> **EXERCISE DIRECTIONS**
The answer must be a single number: how many lines of the entries below include "Throw".

> **SUPPLIED DATA**
(* ===== verification/Args.v ===== *)
(** * Args: command lines of the programs

    The argument loops of the five programs in [src/src/apps/]. The local
    variables of [main] are a map from names to typed values; an option is the
    variable it sets and the conversion of its value. [std::stoi] is modelled
    ([stol] with the range of [int]) and its conversion to a [uint16_t] port
    wraps; [std::stod] is a parameter. *)

From S2P Require Import Prelude Float64 LinkCheck Safety VrConfig.
From stdpp Require Import gmap.

Open Scope Z_scope.

(** ** Variables *)

Inductive Value :=
| VText (s : string)
| VPort (p : Z)
| VNum (x : double)
| VFlag (b : bool)
| VTexts (l : list string).

Abbreviation Vars := (gmap string Value).

(** What an option does to its variable. *)
Inductive Opt :=
| OptText (var : string)
| OptPort (var : string)
| OptNum (var : string)
| OptPush (var prefix : string)
| OptFlag (var : string).

Definition takes_value (o : Opt) : bool := match o with OptFlag _ => false | _ => true end.

(** [std::stoi]. *)
Definition stoi (s : string) : outcome Z :=
  match stol s with
  | Some v => if (- 2 ^ 31 <=? v) && (v <? 2 ^ 31) then Ok v else Throw "stoi"
  | None => Throw "stoi"
  end.

Section args.
Context (stod : string -> outcome double).

(** The assignment of one option. *)
Definition set_option (o : Opt) (value : string) (vars : Vars) : outcome Vars :=
  match o with
  | OptText v => Ok (<[v := VText value]> vars)
  | OptPort v => n ← stoi value; Ok (<[v := VPort (u16 n)]> vars)
  | OptNum v => x ← stod value; Ok (<[v := VNum x]> vars)
  | OptPush v pre =>
      Ok (<[v := VTexts (match vars !! v with Some (VTexts l) => l | _ => [] end ++ [pre +:+ value])]> vars)
  | OptFlag v => Ok (<[v := VFlag true]> vars)
  end.

Fixpoint find_option (opts : list (string * Opt)) (arg : string) : option Opt :=
  match opts with
  | [] => None
  | (n, o) :: opts' => if String.eqb arg n then Some o else find_option opts' arg
  end.

(** The loop over [argv]: unknown arguments, and an option whose value is
    missing at the end, are skipped. *)
Fixpoint parse_args (opts : list (string * Opt)) (args : list string) (vars : Vars) : outcome Vars :=
  match args with
  | [] => Ok vars
  | arg :: rest =>
      match find_option opts arg with
      | Some o =>
          if takes_value o then
            match rest with
            | value :: rest' => vars ← set_option o value vars; parse_args opts rest' vars
            | [] => Ok vars
            end
          else vars ← set_option o "" vars; parse_args opts rest vars
      | None => parse_args opts rest vars
      end
  end.
End args.

(** ** The programs *)

Record Program := mkProgram { pr_options : list (string * Opt); pr_defaults : Vars }.

Definition bimanual_leader : Program := mkProgram
  [("--follower-ip", OptText "follower_ip"); ("--right-can", OptText "right_can"); ("--left-can", OptText "left_can");
   ("--right-port", OptPort "right_port"); ("--left-port", OptPort "left_port"); ("--rate-hz", OptNum "rate_hz");
   ("--right-urdf", OptText "right_urdf"); ("--left-urdf", OptText "left_urdf"); ("--bind-ip", OptText "bind_ip");
   ("--interface", OptText "interface_name"); ("--local-port-r", OptPort "local_port_r");
   ("--local-port-l", OptPort "local_port_l"); ("--enable", OptFlag "initial_enable"); ("--mock", OptFlag "mock");
   ("--publish-telemetry", OptFlag "publish_telemetry"); ("--telemetry-ip", OptText "telemetry_ip");
   ("--telemetry-port", OptPort "telemetry_port"); ("--telemetry-rate-hz", OptNum "telemetry_rate_hz");
   ("--control-bind-ip", OptText "control_bind_ip"); ("--control-port", OptPort "control_port")]
  (list_to_map
    [("follower_ip", VText "172.30.21.146"); ("right_can", VText "can0"); ("left_can", VText "can1");
     ("right_port", VPort 50000); ("left_port", VPort 50001); ("rate_hz", VNum (d_of_Z 500));
     ("initial_enable", VFlag false); ("mock", VFlag false); ("bind_ip", VText "0.0.0.0"); ("interface_name", VText "");
     ("local_port_r", VPort 0); ("local_port_l", VPort 0); ("right_urdf", VText "urdf/openarm_right.urdf");
     ("left_urdf", VText "urdf/openarm_left.urdf"); ("publish_telemetry", VFlag false); ("telemetry_ip", VText "127.0.0.1");
     ("telemetry_port", VPort 51000); ("telemetry_rate_hz", VNum (d_of_Z 100)); ("control_bind_ip", VText "0.0.0.0");
     ("control_port", VPort 0)]).

Definition bimanual_follower : Program := mkProgram
  [("--right-can", OptText "right_can"); ("--left-can", OptText "left_can"); ("--right-port", OptPort "right_port");
   ("--left-port", OptPort "left_port"); ("--control-rate-hz", OptNum "rate_hz"); ("--right-urdf", OptText "right_urdf");
   ("--left-urdf", OptText "left_urdf"); ("--bind-ip", OptText "bind_ip"); ("--interface", OptText "interface_name");
   ("--watchdog-hold-ms", OptNum "watchdog_hold_ms"); ("--watchdog-disable-ms", OptNum "watchdog_disable_ms");
   ("--publish-telemetry", OptFlag "publish_telemetry"); ("--telemetry-ip", OptText "telemetry_ip");
   ("--telemetry-port", OptPort "telemetry_port"); ("--telemetry-rate-hz", OptNum "telemetry_rate_hz");
   ("--telemetry-log-stats", OptFlag "telemetry_log_stats"); ("--control-bind-ip", OptText "control_bind_ip");
   ("--control-port", OptPort "control_port"); ("--mock", OptFlag "mock")]
  (list_to_map
    [("right_can", VText "can2"); ("left_can", VText "can3"); ("right_port", VPort 50000); ("left_port", VPort 50001);
     ("rate_hz", VNum (d_of_Z 500)); ("mock", VFlag false); ("bind_ip", VText "0.0.0.0"); ("interface_name", VText "");
     ("right_urdf", VText "urdf/openarm_right.urdf"); ("left_urdf", VText "urdf/openarm_left.urdf");
     ("publish_telemetry", VFlag false); ("telemetry_ip", VText "127.0.0.1"); ("telemetry_port", VPort 51000);
     ("telemetry_rate_hz", VNum (d_of_Z 100)); ("telemetry_log_stats", VFlag false);
     ("control_bind_ip", VText "0.0.0.0"); ("control_port", VPort 0);
     ("watchdog_hold_ms", VNum (watchdog_hold_ms safety_config_default));
     ("watchdog_disable_ms", VNum (watchdog_disable_ms safety_config_default))]).

Definition vr_leader : Program := mkProgram
  [("--follower-ip", OptText "follower_ip"); ("--vr-port", OptPort "vr_port"); ("--telemetry-port", OptPort "telemetry_port");
   ("--rate-hz", OptNum "rate_hz"); ("--right-urdf", OptText "right_urdf"); ("--left-urdf", OptText "left_urdf");
   ("--config", OptText "config_path"); ("--ik-debug", OptFlag "ik_debug");
   ("--ik-debug-rate-hz", OptPush "set_overrides" "debug.ik_debug_rate_hz=");
   ("--ik-debug-burst-sec", OptPush "set_overrides" "debug.ik_debug_burst_sec=");
   ("--log-csv", OptText "log_csv_path"); ("--max-test-sec", OptNum "max_test_sec"); ("--dry-run", OptFlag "dry_run");
   ("--vr-mapping-test", OptFlag "mapping_test"); ("--set", OptPush "set_overrides" "")]
  (list_to_map
    [("follower_ip", VText "127.0.0.1"); ("right_port", VPort 50000); ("left_port", VPort 50001); ("vr_port", VPort 54002);
     ("telemetry_port", VPort 51000); ("viz_port", VPort 54001); ("rate_hz", VNum (d_of_Z 100));
     ("right_urdf", VText "urdf/openarm_right.urdf"); ("left_urdf", VText "urdf/openarm_left.urdf");
     ("right_ee", VText "openarm_right_hand"); ("left_ee", VText "openarm_left_hand");
     ("config_path", VText "config/vr_teleop_config.yaml"); ("ik_debug", VFlag false); ("dry_run", VFlag false);
     ("mapping_test", VFlag false); ("max_test_sec", VNum d0); ("log_csv_path", VText ""); ("set_overrides", VTexts [])]).

Definition single_leader : Program := mkProgram
  [("--follower-ip", OptText "follower_ip"); ("--can", OptText "can_interface"); ("--port", OptPort "port");
   ("--rate-hz", OptNum "rate_hz"); ("--urdf", OptText "leader_urdf"); ("--enable", OptFlag "enable");
   ("--mock", OptFlag "mock")]
  (list_to_map
    [("follower_ip", VText "127.0.0.1"); ("can_interface", VText "can0"); ("port", VPort 50000);
     ("rate_hz", VNum (d_of_Z 500)); ("enable", VFlag false); ("mock", VFlag false); ("leader_urdf", VText "")]).

Definition single_follower : Program := mkProgram
  [("--can", OptText "can_interface"); ("--port", OptPort "port"); ("--control-rate-hz", OptNum "rate_hz");
   ("--urdf", OptText "follower_urdf"); ("--watchdog-hold-ms", OptNum "watchdog_hold_ms");
   ("--watchdog-disable-ms", OptNum "watchdog_disable_ms"); ("--mock", OptFlag "mock")]
  (list_to_map
    [("can_interface", VText "can2"); ("port", VPort 50000); ("rate_hz", VNum (d_of_Z 500)); ("mock", VFlag false);
     ("follower_urdf", VText ""); ("watchdog_hold_ms", VNum (watchdog_hold_ms safety_config_default));
     ("watchdog_disable_ms", VNum (watchdog_disable_ms safety_config_default))]).

(** ** Using the variables *)

Definition text (vars : Vars) (k : string) : string := match vars !! k with Some (VText s) => s | _ => "" end.
Definition port (vars : Vars) (k : string) : Z := match vars !! k with Some (VPort p) => p | _ => 0 end.
Definition num (vars : Vars) (k : string) : double := match vars !! k with Some (VNum x) => x | _ => d0 end.
Definition flag (vars : Vars) (k : string) : bool := match vars !! k with Some (VFlag b) => b | _ => false end.

(** The follower programs' safety configuration: the defaults but for the two
    watchdog limits. *)
Definition args_safety_config (vars : Vars) : SafetyConfig :=
  let d := safety_config_default in
  mkSafetyConfig (require_enable d) (watchdog_warning_ms d) (num vars "watchdog_hold_ms") (num vars "watchdog_disable_ms")
    (initial_pose_max_error_rad d) (max_target_delta_rad_per_cycle d) (max_joint_velocity_rad_s d)
    (reject_out_of_order_packets d).

(** ** Typing *)

(** The type of a variable, and the range of its values. *)
Definition value_ok (v v' : Value) : Prop :=
  match v, v' with
  | VText _, VText _ | VNum _, VNum _ | VFlag _, VFlag _ | VTexts _, VTexts _ => True
  | VPort _, VPort p => in_width 16 p
  | _, _ => False
  end.

(** Every option names a variable of its type. *)
Definition opt_typed (vars : Vars) (o : Opt) : Prop :=
  match o with
  | OptText v => exists s, vars !! v = Some (VText s)
  | OptPort v => exists p, vars !! v = Some (VPort p)
  | OptNum v => exists x, vars !! v = Some (VNum x)
  | OptPush v _ => exists l, vars !! v = Some (VTexts l)
  | OptFlag v => exists b, vars !! v = Some (VFlag b)
  end.

(** The variables [vars] have the types of [ref], and 16-bit ports. *)
Definition vars_typed (ref vars : Vars) : Prop :=
  forall k, match ref !! k, vars !! k with
            | Some v, Some v' => value_ok v v'
            | None, None => True
            | _, _ => False
            end.

(** Both parts of a table, decided. *)
Definition opt_typedb (vars : Vars) (o : Opt) : bool :=
  match o with
  | OptText v => match vars !! v with Some (VText _) => true | _ => false end
  | OptPort v => match vars !! v with Some (VPort _) => true | _ => false end
  | OptNum v => match vars !! v with Some (VNum _) => true | _ => false end
  | OptPush v _ => match vars !! v with Some (VTexts _) => true | _ => false end
  | OptFlag v => match vars !! v with Some (VFlag _) => true | _ => false end
  end.

Definition ports_ok (l : list (string * Value)) : bool :=
  forallb (fun '(_, v) => match v with VPort p => (0 <=? p) && (p <? 65536) | _ => true end) l.

(** The five programs, and a command line to try. *)
Definition programs : list Program := [bimanual_leader; bimanual_follower; vr_leader; single_leader; single_follower].

Definition test_args : list string := ["--port"; "65537"; "--unknown"; "--enable"; "--can"].

Definition test_parse : outcome Vars :=
  parse_args (fun _ => Throw "stod") (pr_options single_leader) test_args (pr_defaults single_leader).

(** ** Lemmas *)

Lemma vars_typed_insert ref vars k v v' :
  ref !! k = Some v -> value_ok v v' -> vars_typed ref vars -> vars_typed ref (<[k := v']> vars).
Proof.
  intros Hk Hv Ht k'. destruct (decide (k = k')) as [<-|Hn].
  - by rewrite lookup_insert_eq, Hk.
  - rewrite lookup_insert_ne by done. apply Ht.
Qed.

Lemma set_option_typed stod ref o x vars vars' :
  opt_typed ref o -> vars_typed ref vars -> set_option stod o x vars = Ok vars' -> vars_typed ref vars'.
Proof.
  intros Ho Ht. destruct o as [v|v|v|v pre|v]; simpl in *; destruct Ho as [y Hy].
  - intros [= <-]. by eapply vars_typed_insert.
  - intros (n & _ & [= <-])%bind_ok. eapply vars_typed_insert; [done| |done]. apply wrap_range. lia.
  - intros (n & _ & [= <-])%bind_ok. by eapply vars_typed_insert.
  - intros [= <-]. by eapply vars_typed_insert.
  - intros [= <-]. by eapply vars_typed_insert.
Qed.

Lemma find_option_typed ref opts arg o :
  Forall (fun no : string * Opt => opt_typed ref no.2) opts -> find_option opts arg = Some o -> opt_typed ref o.
Proof.
  induction 1 as [|[n o'] opts Ho _ IH]; simpl; [done|]. destruct (String.eqb arg n); [|done]. by intros [= <-].
Qed.

Lemma parse_args_typed stod ref opts args vars vars' :
  Forall (fun no : string * Opt => opt_typed ref no.2) opts -> vars_typed ref vars ->
  parse_args stod opts args vars = Ok vars' -> vars_typed ref vars'.
Proof.
  intros Ho. remember (length args) as n eqn:Hn. assert (Hle : (length args <= n)%nat) by lia. clear Hn.
  revert args Hle vars. induction n as [|n IH]; intros [|arg rest] Hle vars Ht; simpl in *; try lia; try by intros [= <-].
  destruct (find_option opts arg) as [o|] eqn:Ef; [|apply IH; [lia|done]].
  pose proof (find_option_typed _ _ _ _ Ho Ef) as Hot. destruct (takes_value o).
  - destruct rest as [|x rest]; [by intros [= <-]|]. intros (vars1 & H1 & H)%bind_ok.
    apply (IH rest) in H; [done|simpl in Hle; lia|]. by eapply set_option_typed.
  - intros (vars1 & H1 & H)%bind_ok. apply (IH rest) in H; [done|lia|]. by eapply set_option_typed.
Qed.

> **COMPLETED EXERCISE**
3